(* ===== verification/Vocab.v ===== *)
(** * VectorDictionary: the token vector table of [src/train.py]

    Lines 217-230 load [./models/vec.vec] into the dict [w2v] (token id
    string to list of floats) and its item list [vw2v]; [convert] (lines
    270-275) maps a token id to its vector, falling back to a zero vector
    with an error log; [reverser] (lines 262-267) decodes a vector to the
    id of the nearest stored vector; [reparse] (lines 256-258) decodes a
    sequence of vectors; line 277 asserts that token 11 is known.

    The float operations are those of a class [Numeric]: the development
    proves the dictionary's properties for every instance satisfying the
    laws [NumericLaws], and gives an executable instance on [Q]. *)

From Stdlib Require Import String Ascii List Arith Lia ZArith QArith Psatz.
From S2P Require Import Prelude.
Import ListNotations.
Open Scope fjlm_scope.

Module VectorDictionary.

(** ** The float interface *)

(** What the code does with floats: [float(s)], [==] (between floats and
    against the int [0]), subtraction, [np.linalg.norm] of one row, and the
    [<] that [np.argmin] uses on the norms. *)
Class Numeric (K : Type) : Type := {
  num_zero : K;
  num_of_string : string -> result K;
  num_eqb : K -> K -> bool;
  num_sub : K -> K -> K;
  num_norm : list K -> K;
  num_ltb : K -> K -> bool
}.

Section Vectors.
Context {K : Type} `{Numeric K}.

(** Python's [==] on two float lists. *)
Fixpoint vec_eqb (v w : list K) : bool :=
  match v, w with
  | [], [] => true
  | x :: v', y :: w' => num_eqb x y && vec_eqb v' w'
  | _, _ => false
  end.

(** Elementwise [v - w] of two rows of the same length. *)
Definition vsub (v w : list K) : list K :=
  map (fun p => num_sub (fst p) (snd p)) (combine v w).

——————————

Assignment:
All that belongs in the answer is an exact copy of the lines from the start of the records above through the line with "sequence of vectors;".

Solved problem:
(* ===== verification/Vocab.v ===== *)
(** * VectorDictionary: the token vector table of [src/train.py]

    Lines 217-230 load [./models/vec.vec] into the dict [w2v] (token id
    string to list of floats) and its item list [vw2v]; [convert] (lines
    270-275) maps a token id to its vector, falling back to a zero vector
    with an error log; [reverser] (lines 262-267) decodes a vector to the
    id of the nearest stored vector; [reparse] (lines 256-258) decodes a
    sequence of vectors; line 277 asserts that token 11 is known.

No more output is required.